The only form of support Olive said he has received is from the American Association of Motor Vehicle Administrators, who echoed Olive's call for a separate agency, relative to U.S. standards for autonomous motor vehicle departments.
On the topic of additional funding, Olive discussed the contributions being made to the MVB through the Personalized License Plate Fund, a source created by the Legislature in order to actively supply funding to the MVB.
"Just today I saw on my computer that $6,700 had been taken from the fund in order to purchase [airline] tickets for the police department," Olive stated. "So you see, the money is being used for other things."
Sen.
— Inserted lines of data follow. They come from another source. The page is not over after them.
Lemma demo_space_pt n : demo_entries n = true -> pt_ok demo_kend (kram (demo_space n)) demo_dir demo_tabs /\
  (forall k, mapped (kram (demo_space n)) demo_tabs k = if k =? 0 then Some (pte_val (v2p demo_frame) 7) else None).
Proof.
  unfold demo_entries. intros H. apply andb_true_iff in H as [Ht Hd].
  assert (Ht' := forall_range _ _ _ Ht). assert (Hd' := forall_range _ _ _ Hd). clear Ht Hd.
  rename Ht' into Ht, Hd' into Hd. cbv beta in Ht, Hd. split.
  - split; [by vm_compute| | |].
    + intros i t [<- <-]%demo_tabs_Some. by vm_compute.
    + by intros i j t [<- <-]%demo_tabs_Some [<- _]%demo_tabs_Some.
    + intros i Hi. specialize (Hd i ltac:(lia)). apply Z.eqb_eq in Hd. rewrite Hd. unfold demo_tabs.
      destruct (Z.eqb_spec i 0) as [E|E]; [by rewrite E, lookup_singleton_eq|by rewrite lookup_singleton_ne].
  - apply (demo_mapped n); [|done]. intros k Hk. specialize (Ht k ltac:(lia)). by apply Z.eqb_eq in Ht.
Qed.

Lemma demo_space_pages n : demo_entries n = true -> forall p, space_page (kram (demo_space n)) demo_dir demo_tabs p ->
  p = demo_dir \/ p = demo_table \/ p = demo_frame.
Proof.
  intros Hd p [[->|[i [<- <-]%demo_tabs_Some]]|(k & e & Hk & He & <-)]; [tauto|tauto|].
  rewrite (proj2 (demo_space_pt n Hd)) in He. destruct (k =? 0); [|done]. injection He as <-. by right; right.
Qed.

Lemma demo_entries_1 : demo_entries 1 = true.
Proof. by vm_compute. Qed.

Lemma demo_entries_80 : demo_entries 80 = true.
Proof. by vm_compute. Qed.

Lemma demo_user : user_ok demo_kend (kram (demo_space 80)) demo_dir demo_tabs demo_free 0 524288.
Proof.
  pose proof (proj2 (demo_space_pt 80 demo_entries_80)) as Hm. split.
  - intros n e _ He. rewrite Hm in He. destruct (n =? 0); [|done]. injection He as <-.
    change (frame (pte_val (v2p demo_frame) 7)) with demo_frame. split; [by vm_compute|].
    split; [intros [?|[i [_ ?]%demo_tabs_Some]]; done|].
    by apply (bool_decide_unpack (demo_frame ∉ demo_free)); vm_compute.
  - intros n n' e e' _ _ He He' _. rewrite Hm in He, He'. destruct (Z.eqb_spec n 0), (Z.eqb_spec n' 0); congruence.
Qed.

Lemma demo_sep p : p ∈ demo_free -> p <> demo_dir /\ p <> demo_table /\ p <> demo_frame.
Proof. intros (k & Hk & ->)%elem_of_pages. unfold demo_dir, demo_table, demo_frame. lia. Qed.

Lemma demo_vs : vs demo_kend true [] demo_free demo_dir demo_tabs (demo_space 80).
Proof.
  split; [apply demo_space_kmem|apply (demo_space_pt 80), demo_entries_80|].
  intros p Hp%demo_sep [->|[i [_ <-]%demo_tabs_Some]]; tauto.
Qed.

Lemma setupkvm_maps_witness :
  wp (setupkvm 0x80108000) (fun r s' => r <> 0 -> mmu (kram s') r 0 = None) (demo_space 80).
Proof.
  eapply wp_mono; [apply (setupkvm_maps demo_kend 0x80108000 true [] demo_free)|].
  - done.
  - by vm_compute.
  - apply demo_space_kmem.
  - intros r s' (free' & _ & _ & _ & Hu & _) Hr. by apply Hu.
Defined.

Lemma copyuvm_correct_witness :
  wp (copyuvm demo_kend 0x80108000 demo_dir 4096)
    (fun r s' => r <> 0 -> same_user (kram (demo_space 80)) demo_dir demo_free 4096 (kram s') r) (demo_space 80).
Proof.
  eapply wp_mono; [apply (copyuvm_correct demo_kend 0x80108000 true [] demo_free demo_dir demo_tabs 4096)|].
  - done.
  - by vm_compute.
  - apply demo_space_kmem.
  - apply (demo_space_pt 80), demo_entries_80.
  - intros p Hp%(demo_space_pages 80 demo_entries_80). split; [by destruct Hp as [->|[->| ->]]; vm_compute|].
    intros Hin%demo_sep. tauto.
  - done.
  - change (page_end 4096) with 1. intros k Hk. rewrite (proj2 (demo_space_pt 80 demo_entries_80)).
    by replace (k =? 0) with true by lia.
  - intros r s' (_ & free' & _ & _ & H & _). done.
Defined.

Lemma freevm_returns_witness :
  wp (freevm demo_kend demo_dir) (fun _ s' => exists fs, kmem_ok demo_kend true [] (fs ++ demo_free) s') (demo_space 80).
Proof.
  eapply wp_mono; [apply (freevm_returns demo_kend true [] demo_dir demo_tabs demo_free)|].
  - done.
  - apply demo_vs.
  - apply demo_user.
  - intros [] s' (fs & H & _). by exists fs.
Defined.

(** One page left, and address 4MB has no table. *)
Lemma allocuvm_unmapped_witness :
  wp (allocuvm demo_kend demo_dir 0x400000 0x401000) (fun r s' => r = 0x401000 /\ mmu (kram s') demo_dir 0x400000 = None)
    (demo_space 1).
Proof.
  eapply wp_mono; [apply (allocuvm_unmapped demo_kend true [] demo_dir demo_tabs 0x80210000 1024)|].
  - done.
  - split; [|apply (demo_space_pt 1 demo_entries_1)|].
    + split; [apply boot_lockstate|by apply not_elem_of_nil| | |apply NoDup_singleton|].
      * simpl. lia.
      * by vm_compute.
      * repeat constructor; by vm_compute.
    + intros p ->%list_elem_of_singleton [?|[i [_ ?]%demo_tabs_Some]]; done.
  - lia.
  - by vm_compute.
  - intros r s' (? & ? & _). done.
Defined.

Lemma demo_writable : writable_user demo_kend demo_dir demo_tabs 0 1 (kram (demo_space 80)).
Proof.
  destruct (demo_space_pt 80 demo_entries_80) as [Hpt Hm]. split; [done| |].
  - destruct demo_user as [Hu1 Hu2]. split.
    + intros n e Hn He. destruct (Hu1 n e ltac:(lia) He) as (? & ? & _). split; [done|]. split; [done|by apply not_elem_of_nil].
    + intros. lia.
  - intros n Hn. exists (pte_val (v2p demo_frame) 7). rewrite Hm. by replace (n =? 0) with true by lia.
Qed.

Lemma copyout_correct_witness :
  wp (copyout demo_dir 4 [1; 2; 3]) (fun r s' => r = 0 /\ written demo_tabs 4 [1; 2; 3] (kram (demo_space 80)) (kram s'))
    (demo_space 80).
Proof.
  eapply wp_mono; [apply (copyout_correct demo_kend demo_dir demo_tabs 0 1)|].
  - done.
  - done.
  - done.
  - apply demo_writable.
  - done.
  - done.
  - intros r s' (? & _ & ?). done.
Defined.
Donastorg also expressed concerns regarding the sum of $1 million, which had previously been allotted to the Motor Vehicle Bureau by the Legislature. "This fund has specifically been earmarked for the MVB and has not, as yet, been tapped into by the police department for resources."
Lewis defends plan for Public Safety Department
In response, Commissioner Lewis noted that these monies were not released by the Office of Management and Budget, and as a result, could not be accessed by the MVB.
He added that plane tickets were bought for Public Safety officials attending relevant meetings on St. Croix.
Lewis also sought to justify his long-term plan for Public Safety, which includes the implementation of new computer software to replace older systems that are keeping driving license records.
"I’m working on a lot of things," Lewis said, "and the creation of a stand-alone agency is not needed. The taxpayers are crying out for us not to spend any more of their money …. In the U.S., businesses are being consolidated in order for expenditures to be cut … are we really going to create another such expense?"
When asked by Sen. Davis if the plan could be submitted before the Legislature within the next few days, Lewis responded that it was impossible to do so until the governor had approved it. As a result, the committee voted to subpoena the plan so that it may appear before the senators more expeditiously.
Decision upon the bill itself was postponed until Lewis’ bill is reviewed by the Legislature.